> What you need to do:
Your answer should consist of each line from the data below that contains "Hall".

> Record excerpts:
Lemma insert_by_byte_sorted n l :
  StronglySorted byte_le l -> StronglySorted byte_le (insert_by_byte n l).
Proof.
  induction 1 as [|m l Hs IH Hall]; simpl; [repeat constructor|]. case_goal.
  - apply N.leb_le in E. constructor; [by constructor|]. constructor; [done|].
    eapply Forall_impl; [exact Hall|]. intros x Hx. unfold byte_le in *. lia.
  - apply N.leb_gt in E. constructor; [done|]. rewrite insert_by_byte_perm.
    constructor; [unfold byte_le; lia|done].
Qed.

Lemma sort_by_byte_sorted l : StronglySorted byte_le (sort_by_byte l).
Proof. induction l as [|n l IH]; simpl; [constructor|]. by apply insert_by_byte_sorted. Qed.

Lemma word_only_spec root cmds :
  try_parse_word_only_commands_sequence root = Ok (Some cmds) ->
  has_error root = false /\ Forall (fun n => node_allowed n = true) (nodes root)
  /\ exists ns, ns ≡ₚ filter (fun n => is_command n = true) (nodes root)
       /\ StronglySorted byte_le ns /\ mapM parse_plain_command_from_node ns = Some cmds.
Proof.
  unfold try_parse_word_only_commands_sequence. case_goal; [done|].
  destruct (walk_spec (node_count root) [root] []) as (r & -> & Hr); [by rewrite node_count_forest|].
  simpl. destruct r as [found|]; [|done]. simpl. intros [= Hcmds].
  assert (forest [root] = nodes root) as Hf by (unfold forest; simpl; by rewrite app_nil_r).
  rewrite Hf in Hr. destruct Hr as (F & more & -> & Hp). simpl in Hcmds.
  split_and!; [done|done|]. exists (sort_by_byte more). split_and!; [|apply sort_by_byte_sorted|done].
  by rewrite sort_by_byte_perm.
Qed.

Lemma word_only_rejects root n :
  n ∈ nodes root -> node_allowed n = false ->
  try_parse_word_only_commands_sequence root = Ok None.
Proof.
  intros Hn Ha. unfold try_parse_word_only_commands_sequence. case_goal; [done|].
  destruct (walk_spec (node_count root) [root] []) as (r & -> & Hr); [by rewrite node_count_forest|].
  destruct r as [found|]; [|done]. exfalso. destruct Hr as [F _].
  assert (forest [root] = nodes root) as Hf by (unfold forest; simpl; by rewrite app_nil_r).
  rewrite Hf, Forall_forall in F. specialize (F n Hn). congruence.
Qed.

(** ** Theorems *)

Section theorems.
Context (try_parse_shell : str -> option Node).

(** Finding the commands of a shell invocation always returns: the shell
    detection, the tree walk and the searches of the here-document variant
    terminate on every path and on every tree. *)
Theorem shell_parsing_terminates (command : list str) :
  returns (parse_shell_lc_plain_commands try_parse_shell command)
  /\ returns (parse_shell_lc_single_command_prefix try_parse_shell command).
Proof.
  split.
  - apply returns_bind; [apply extract_bash_command_returns|]. intros [[shell script]|]; [|done].
    destruct (try_parse_shell script); [apply word_only_returns|done].
  - apply returns_bind; [apply extract_bash_command_returns|]. intros [[shell script]|]; [|done].
    destruct (try_parse_shell script) as [root|]; [|done]. case_goal; [done|].
    apply returns_bind; [apply has_named_returns; by rewrite node_count_forest|]. intros [|]; [|done].
    simpl. apply returns_bind; [apply has_named_returns; by rewrite node_count_forest|].
    intros [|]; [done|].
    apply returns_bind; [apply find_single_returns; by rewrite node_count_forest|done].
Qed.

> Your solution:
  induction 1 as [|m l Hs IH Hall]; simpl; [repeat constructor|]. case_goal.
    eapply Forall_impl; [exact Hall|]. intros x Hx. unfold byte_le in *. lia.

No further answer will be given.